Given the prevalence of abuse facing local and state officeholders — and the threat it poses to representative democracy — government and other authorities must act quickly to mitigate the problem.

Key Recommendations

Officeholders and other influential figures should condemn abuse and promote officeholder safety.

  • State and local governments should provide officeholders training, conducted by experts, in resisting hate-based violence that includes techniques in bystander intervention — how those not directly perpetrating or experiencing abuse can help to reduce the problem.
  • Other influential figures, including business and community leaders, should publicly reject abuse of officeholders.
  • States should provide officeholders and staffers with mental health services and encourage their use.

States should systematize security and safety practices to protect both officeholders and the public.

  • States should systematically monitor threats against officeholders, taking care not to impinge on civil liberties.
  • States should provide adequate physical security resources and training for officeholders.
  • States should regulate open and concealed carry of guns in places where officeholders engage with the public.
  • States should permit candidates and officeholders to restrict guns at town halls, campaign rallies, and other public events.
  • States should update campaign finance laws to permit candidate and party spending on legitimate security measures.

States, officeholders, and social media companies should update speech and privacy policies.

  • States should protect local and state officeholders’ personal information, such as home addresses, with appropriate exceptions to enable public accountability.
  • Legislative bodies, officeholders, and social media companies should prioritize the freedom to safely engage in public discourse as they update policies to reduce serious harm online.

Even in the current atmosphere of risk, many officeholders stressed that elected public service remains imperative and often rewarding for those who believe their communities deserve a voice in policymaking.
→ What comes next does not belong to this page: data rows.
(** * Host-device runtime orchestrator: C API boundary, AICPU kernel
      entry points, simulated device-time counter, DeviceRunner session.

    Shallow embedding of

    - [src/platform/a2a3sim/aicpu/device_time.cpp]      (module [DeviceTime]),
    - [src/platform/a2a3sim/host/pto_runtime_c_api.cpp] (module [CApi]),
    - [src/platform/a2a3/aicpu/kernel.cpp]              (module [AicpuKernel]),

    and a model of the [DeviceRunner] session operations declared in
    [src/platform/a2a3/host/device_runner.h] (module [Runner]), whose
    bodies are not among the sources and are written from the
    specification.

    Integers of the program are [Z]; a pointer is a [Z] address with
    [NULL = 0], or an [option] when the code reads through it; unsigned
    64-bit arithmetic has its wrap-around written out with [u64].  The
    definitions come first, the properties after them. *)

From Stdlib Require Import ZArith Lia List String Bool.
From stdpp Require Import base gmap sets list.

Local Open Scope Z_scope.

(* ===================================================================== *)
(** ** Simulated tick counter ([a2a3sim/aicpu/device_time.cpp])          *)
(* ===================================================================== *)

Module DeviceTime.

(** [uint64_t] arithmetic wraps modulo [2^64]. *)
Definition u64 (x : Z) : Z := x mod 2 ^ 64.

(** [constexpr uint64_t kNsPerSec = std::nano::den;] *)
Definition kNsPerSec : Z := 1000000000.

(** [get_sys_cnt_aicpu()] of the simulation.  The two inputs are what
    the function reads from its environment: [freq] is the constant
    [PLATFORM_PROF_SYS_CNT_FREQ] of [common/platform_config.h], and
    [elapsed_ns] is the [uint64_t] nanosecond count of the host clock
    ([now.time_since_epoch()]).  Every [uint64_t] operation of the body is
    followed by its wrap-around. *)
Definition get_sys_cnt_aicpu (freq elapsed_ns : Z) : Z :=
  let seconds := elapsed_ns / kNsPerSec in
  let remaining_ns := elapsed_ns mod kNsPerSec in
  let ticks :=
    u64 (u64 (seconds * freq) + u64 (remaining_ns * freq) / kNsPerSec) in
  ticks.

(** The single-product conversion the body avoids:
    [elapsed_ns * freq / kNsPerSec] in [uint64_t]. *)
Definition naive_ticks (freq elapsed_ns : Z) : Z :=
  u64 (elapsed_ns * freq) / kNsPerSec.

End DeviceTime.

(* ===================================================================== *)
(** ** Programs over external collaborators                              *)
(* ===================================================================== *)

(** The entry points of [pto_runtime_c_api.cpp] and [kernel.cpp] are thin
    layers over functions and classes defined elsewhere ([DeviceRunner],
    [Runtime], [init_runtime_impl], [validate_runtime_impl],
    [AicpuExecute], the logging macros).  An entry point is embedded as a
    program that issues calls of an event type [E] to those collaborators
    and continues with what the call produced: a value, or a C++
    exception in flight.  All state lives behind the collaborators, so a
    program that issues no call has no effect. *)

Module Effects.
(** Tokenizing the prompt, sampling from the model and decoding the
    result, for the [i]-th input. *)
Variable generate : nat -> str -> str.

(** Lines 106-119: the diagnostics of the first five inputs.  What they
    print is left out; among what they evaluate, the slices cannot raise,
    and [ground_truth[i]] is read when a ground truth is given and is not
    empty, which raises past its end. *)
Definition read_ground_truth (i : nat) (ground_truth : option (list str))
    : option unit :=
  if (i <? 5) && truthy_list ground_truth then
    match getitem ground_truth i with
    | Some _ => Some tt
    | None => None
    end
  else Some tt.

(** The loop of [exp_kshot]. *)
Fixpoint exp_kshot_from (i : nat) (inputs : list str) (k : Z)
    (train_x train_y : option (list str)) (schema : option str) (ptype : Z)
    (ground_truth : option (list str))
    (raw_outputs extracted_queries : list str)
    : option (list str * list str) :=
  match inputs with
  | [] => Some (raw_outputs, extracted_queries)
  | sentence :: inputs' =>
      match create_prompt sentence k train_x train_y schema ptype with
      | None => None
      | Some prompt =>
          let response := generate i prompt in
          let response := strip_prompt prompt response in
          let extracted_query := extract_sql_query response in
          match read_ground_truth i ground_truth with
          | None => None
          | Some _ =>
              exp_kshot_from (S i) inputs' k train_x train_y schema ptype
                ground_truth
                (raw_outputs ++ [response])
                (extracted_queries ++ [extracted_query])
          end
      end
  end.

Definition exp_kshot (inputs : list str) (k : Z)
    (train_x train_y : option (list str)) (schema : option str) (ptype : Z)
    (ground_truth : option (list str))
    : option (list str * list str) :=
  exp_kshot_from 0 inputs k train_x train_y schema ptype ground_truth [] [].

End Generation.

(** [a / b] on two integers: the exact quotient, [None] for Python's
    [ZeroDivisionError].  The rounding of the quotient to a float is not
    modelled. *)
Definition truediv (a b : Z) : option Q :=
  if (b =? 0)%Z then None else Some (inject_Z a / inject_Z b)%Q.

(** [sum(1 for msg in error_msgs if msg != "")] *)
Fixpoint count_errors (error_msgs : list str) : Z :=
  match error_msgs with
  | [] => 0%Z
  | msg :: rest =>
      if truthy msg then (1 + count_errors rest)%Z else count_errors rest
  end.

(** Line 134. *)
Definition error_rate_of (error_msgs : list str) : option Q :=
  if (Z.of_nat (length error_msgs) >? 0)%Z then
    truediv (count_errors error_msgs) (Z.of_nat (length error_msgs))
  else Some (inject_Z 0).

Section Evaluation.

Variables path metric : Type.

(** [utils.compute_metrics]; [utils.save_queries_and_records] only writes
    files and is left out. *)
Variable compute_metrics :
  path -> path -> path -> path -> metric * metric * metric * list str.
(** * VoiceConfirm backend: the order-confirmation call orchestrator

    A shallow embedding of [app/services/call_service.py],
    [app/services/order_service.py], the collaborators they call
    ([elevenlabs_service.py], [twilio_service.py]), the pydantic models of
    [app/models] and the routes of [app/api/calls/routes.py] and
    [app/api/orders/routes.py] that the statements need.

    Conventions of the embedding:
    - a MongoDB collection is the list of its documents in natural order;
      [find_one] returns the first match and [update_one] rewrites the first
      match; [insert_one] refuses a duplicate [_id] (the unique index every
      collection has);
    - an operation takes the database and returns the new database next to
      its result (explicit state passing); a raised [HTTPException] is the
      [Raise] result, and the writes made before it are kept, as in the
      source, which has no transaction;
    - every reading of [datetime.utcnow()], every generated identifier and
      every answer of a remote provider is an input of the operation;
    - what an invocation asks of the remote providers is returned as a list
      of effects;
    - a Python [int] is an integer; a [float] that is only stored and
      printed (a price, a total, a confidence) is its rational value, and a
      [float] that is computed (the rates and averages of the statistics) is
      an IEEE 754 binary64 number; the operations of Python that are not part
      of this repository ([int] on a string, [bson.ObjectId] on a string,
      [str] on a float, [/] on two integers, [*] on a float and an integer,
      [round] on a float) are variables of the section that holds the
      services, so the theorems hold for every behaviour of them, and their
      behaviour in CPython is given next to them for the examples. *)

From Stdlib Require Import QArith Qround Ascii String.
From Stdlib Require SpecFloat.
From stdpp Require Import base strings gmap list sorting pretty.

#[local] Close Scope Q_scope.
#[local] Open Scope Z_scope.
#[local] Open Scope string_scope.
#[local] Open Scope list_scope.

(** ** Values shared by the models *)

(** [datetime]: an instant, as a count of microseconds. *)
Definition datetime : Type := Z.

(** [bson.ObjectId]: the 12-byte identifier, as a number. *)
Definition ObjectId : Type := N.
Bind Scope N_scope with ObjectId.

(** [bytes]. *)
Definition bytes : Type := list Byte.byte.

(** A [float] that is computed: an IEEE 754 binary64 number, as a sign, a
    mantissa and an exponent, an infinity or a NaN. *)
Definition float : Type := SpecFloat.spec_float.

(** The float [0.0]. *)
Definition float_zero : float := SpecFloat.S754_zero false.

(** The values that occur in provider payloads ([Dict[str, Any]]). *)
Inductive value : Type :=
| VBool (b : bool)
| VStr (s : string).
Lemma passes_swept f g i l :
  (∀ j q, l !! j = Some q →
     (f (i + j)%nat (default q (g (i + j)%nat q).1)).2 = Continue) →
  passes f i (swept g i l).
Proof.
  intros H j q' Hj. unfold swept in Hj. rewrite list_lookup_imap in Hj.
  destruct (l !! j) as [q|] eqn:Hq; simplify_eq/=. by apply H.
Qed.

(** ** Link: the upsert *)

Lemma links_pair a b row : links a b row = true ↔ pair_of row = (a, b).
Proof.
  unfold links, pair_of. rewrite andb_true_iff, !bool_decide_eq_true.
  split; [intros [-> ->]; done|intros [= -> ->]; done].
Qed.

Lemma existsb_links a b rows :
  existsb (links a b) rows = true ↔ (a, b) ∈ pair_of <$> rows.
Proof.
  rewrite existsb_exists, list_elem_of_fmap. split.
  - intros (row & Hin & Hrow). exists row. apply links_pair in Hrow.
    split; [done|]. by apply list_elem_of_In.
  - intros (row & Hrow & Hin). exists row. split; [by apply list_elem_of_In|].
    by apply links_pair.
Qed.

Lemma no_link_rows a b rows :
  (a, b) ∉ pair_of <$> rows → filter (λ row, links a b row = true) rows = [].
Proof.
  induction rows as [|row rows IH]; intros Hnot; [done|].
  rewrite fmap_cons, not_elem_of_cons in Hnot. destruct Hnot as [Hne Hnot].
  rewrite filter_cons_False; [by apply IH|].
  rewrite links_pair. congruence.
Qed.

(** Under the unique index a linked pair has exactly one row. *)
Lemma one_link_row a b rows :
  NoDup (pair_of <$> rows) → existsb (links a b) rows = true →
  length (filter (λ row, links a b row = true) rows) = 1%nat.
Proof.
  induction rows as [|row rows IH]; intros Hnd Hex; [done|].
  rewrite fmap_cons in Hnd. apply NoDup_cons in Hnd as [Hfresh Hnd].
  destruct (decide (pair_of row = (a, b))) as [Hrow|Hrow].
  - rewrite filter_cons_True by (by apply links_pair).
    rewrite Hrow in Hfresh. by rewrite no_link_rows.
  - rewrite filter_cons_False by (by rewrite links_pair).
    apply IH; [done|]. simpl in Hex. apply orb_true_iff in Hex as [Hex|Hex]; [|done].
    by apply links_pair in Hex.
Qed.

(** An upsert that succeeds: the pair is linked afterwards, what was
    linked stays linked, and the unique index is kept. *)
Lemma upsertLink_ok c uid dashboardID db db1 :
  upsertLink c uid dashboardID db = (db1, None) →
  library_panel db1 = library_panel db ∧ outage db1 = outage db ∧
  outage db = None ∧
  (∃ p, byUID db uid = Some p ∧
        existsb (links (ID p) dashboardID) (library_panel_dashboard db1) = true) ∧
  (∀ a b, existsb (links a b) (library_panel_dashboard db) = true →
          existsb (links a b) (library_panel_dashboard db1) = true) ∧
  (unique_index (library_panel_dashboard db) →
   unique_index (library_panel_dashboard db1)).
Proof.
  unfold upsertLink. intros Hup.
  destruct (outage db) as [err|] eqn:Hout; [done|].
  destruct (byUID db uid) as [p|] eqn:Hp; [|done].
  destruct (existsb (links (ID p) dashboardID) (library_panel_dashboard db)) eqn:Hex;
    simplify_eq/=.
  - repeat split; try done. by exists p.
  - repeat split; try done.
    + exists p. split; [done|]. rewrite existsb_app. simpl.
      unfold links at 2. simpl. by rewrite !bool_decide_eq_true_2, orb_true_r.
    + intros a b Hab. rewrite existsb_app. by rewrite Hab.
    + unfold unique_index. fold pair_of. rewrite fmap_app. simpl. intros Hnd.
      apply NoDup_app. split; [done|]. split; [|apply NoDup_singleton].
      intros pr Hpr Hin. apply list_elem_of_singleton in Hin. subst pr.
      unfold pair_of at 1 in Hpr. simpl in Hpr.
      apply existsb_links in Hpr. congruence.
Qed.

(** An upsert of a pair that is linked already: no error, no row. *)
Lemma upsertLink_again c uid dashboardID db p :
  outage db = None → byUID db uid = Some p →
  existsb (links (ID p) dashboardID) (library_panel_dashboard db) = true →
  upsertLink c uid dashboardID db = (receive (UpsertLink uid dashboardID) db, None).
Proof. intros Hout Hp Hex. unfold upsertLink. by rewrite Hout, Hp, Hex. Qed.

(** ** Link: the loop *)

Lemma connectPanel_plain c dash i panel (db : SQLStore) :
  linked panel = false → connectPanel c dash i panel db = (db, Continue).
Proof.
  unfold linked, connectPanel, NewFromAny, Interface.
  by destruct (is_nil (Get panel "libraryPanel")).
Qed.

Lemma connectPanel_linked c dash i panel (db : SQLStore) :
  linked panel = true → uid_of panel ≠ "" →
  connectPanel c dash i panel db =
    match upsertLink c (uid_of panel) (Id dash) db with
    | (db, Some err) => (db, Stop (Returns (Some err)))
    | (db, None) => (db, Continue)
    end.
Proof.
  unfold linked, uid_of, connectPanel, NewFromAny, Interface. intros Hl Hu.
  destruct (is_nil (Get panel "libraryPanel")); [done|].
  rewrite bool_decide_eq_false_2; [done|]. by rewrite len_0.
Qed.

Lemma connectPanel_no_uid c dash i panel (db : SQLStore) :
  linked panel = true → uid_of panel = "" →
  connectPanel c dash i panel db =
    (db, Stop (Returns (Some (errors_New "found a library panel without uid")))).
Proof.
  unfold linked, uid_of, connectPanel, NewFromAny, Interface. intros Hl Hu.
  destruct (is_nil (Get panel "libraryPanel")); [done|].
  rewrite bool_decide_eq_true_2; [done|]. by rewrite len_0.
Qed.

Lemma byUID_tables db db' uid :
  library_panel db' = library_panel db → byUID db' uid = byUID db uid.
Proof. unfold byUID. by intros ->. Qed.
(* ===== verification/AvlNode.v ===== *)
(** * AvlNode: nodes and operations of the authenticated AVL+ tree

    scrypto/.../avltree/batch/BatchNode.scala and Operation.scala.  A JVM
    object is a node value that carries the identity of the object ([nid])
    and its [isNew] flag; [getNew] keeps the identity when the code mutates in
    place and allocates a fresh one when the code calls a constructor.  The
    [visited] flag of an object is membership of its identity in the state's
    [visited] set ([AvlOps]).  [labelOpt] is only a cache of [computeLabel],
    cleared by every [getNew], so [label] is the computed value. *)

From S2P Require Import Prelude External.

Abbreviation ADKey := bytes.
Abbreviation ADValue := bytes.
Abbreviation ADDigest := bytes.

(** ** Node.scala *)

(** Object identity and the [isNew] flag.  Verifier nodes are always mutated
    in place, which is what [isNew = true] means for [getNew]. *)
Record meta := Meta { nid : N; isNew : bool }.

(** [LabelOnlyNode], [InternalProverNode] / [InternalVerifierNode] (the key is
    [None] in the verifier, whose internal nodes hold none), and
    [ProverLeaf] / [VerifierLeaf].  A [Balance] is the value of a signed byte. *)
Inductive Node :=
| LabelOnlyNode (l : bytes)
| InternalNode (m : meta) (k : option ADKey) (b : Z) (ln rn : Node)
| Leaf (m : meta) (k : ADKey) (v : ADValue) (nk : ADKey).

#[export] Instance meta_eq_dec : EqDecision meta.
Proof. solve_decision. Defined.
#[export] Instance node_eq_dec : EqDecision Node.
Proof. solve_decision. Defined.

Definition InternalNodePrefix : byte := z2b 1.
Definition LeafPrefix : byte := z2b 0.

Section Label.
Context `{HF : CryptographicHash}.

(** computeLabel of the three node classes *)
Fixpoint label (n : Node) : bytes :=
  match n with
  | LabelOnlyNode l => l
  | InternalNode _ _ b l r => hash_all [[InternalNodePrefix; z2b b]; label l; label r]
  | Leaf _ k v nk => prefixedHash LeafPrefix [k; v; nk]
  end.
End Label.

Definition isLeaf (n : Node) : bool := match n with Leaf _ _ _ _ => true | _ => false end.
Definition isInternal (n : Node) : bool :=
  match n with InternalNode _ _ _ _ _ => true | _ => false end.

(** asInstanceOf[Leaf[D]]: key, value and next leaf key *)
Definition asLeaf (n : Node) : option (ADKey * ADValue * ADKey) :=
  match n with Leaf _ k v nk => Some (k, v, nk) | _ => None end.

(** ** Operation.scala *)

Inductive Operation :=
| Lookup (key : ADKey)
| UnknownModification
| Insert (key : ADKey) (value : ADValue)
| Update (key : ADKey) (value : ADValue)
| InsertOrUpdate (key : ADKey) (value : ADValue)
| Remove (key : ADKey)
| RemoveIfExists (key : ADKey)
| UpdateLongBy (key : ADKey) (delta : Z).

Definition op_key (op : Operation) : ADKey :=
  match op with
  | Lookup k | Insert k _ | Update k _ | InsertOrUpdate k _
  | Remove k | RemoveIfExists k | UpdateLongBy k _ => k
  | UnknownModification => []
  end.

(** operation.isInstanceOf[Insert] || ... [Remove] || ... [InsertOrUpdate] *)
Definition isStructural (op : Operation) : bool :=
  match op with Insert _ _ | Remove _ | InsertOrUpdate _ _ => true | _ => false end.
Definition isLookup (op : Operation) : bool :=
  match op with Lookup _ => true | _ => false end.

Section Operation.
Context `{G : Guava}.

(** Math.addExact *)
Definition addExact (a b : Z) : Try Z :=
  if isLong (a + b) then Success (a + b)%Z else Failure ArithmeticExn.

(** UpdateLongBy.updateFn *)
Definition updateLongBy_fn (delta : Z) (old : option ADValue) : Try (option ADValue) :=
  if (delta =? 0)%Z then Success old
  else match old with
       | None =>
           if (0 <? delta)%Z then Success (Some (Longs_toByteArray delta))
           else Failure (Raised "Trying to decrease non-existing value")
       | Some oldV =>
           let? o := Longs_fromByteArray oldV in
           let? newVal := addExact o delta in
           if (newVal =? 0)%Z then Success None
           else if (0 <? newVal)%Z then Success (Some (Longs_toByteArray newVal))
           else Failure (Raised "New value is negative")
       end.

(** Modification.updateFn of each class; [Lookup] is no [Modification], its
    branch of the match is separate in [modifyHelper]. *)
Definition updateFn (op : Operation) (old : option ADValue) : Try (option ADValue) :=
  match op with
  | Lookup _ => Failure MatchFailure
  | UnknownModification => Success old
  | Insert _ value =>
      match old with
      | None => Success (Some value)
      | Some _ => Failure (Raised "already exists")
      end
  | Update _ value =>
      match old with
      | None => Failure (Raised "does not exist")
      | Some _ => Success (Some value)
      end
  | InsertOrUpdate _ value => Success (Some value)
  | Remove _ =>
      match old with
      | None => Failure (Raised "does not exist")
      | Some _ => Success None
      end
  | RemoveIfExists _ => Success None
  | UpdateLongBy _ delta => updateLongBy_fn delta old
  end.
End Operation.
Women and people of color in office especially expressed concern that exposing the frequency of abuse they experience could dissuade emerging leaders from forging ahead.

“It is a privilege and oftentimes a joy to be able to hold elected office and serve one’s community,” said Glynda Carr, president and CEO of Higher Heights, a nonpartisan nonprofit focused on expanding pipelines for Black women at all levels of elected government.

“But there is a long way to go, still. This study shows that those with power and resources must do more to foster the conditions for all talented people to be able to step up and lead,” she added. This perspective underscores the need for remedies that ultimately enable more people to participate safely and freely in the democratic process while avoiding unduly restricting civic spaces.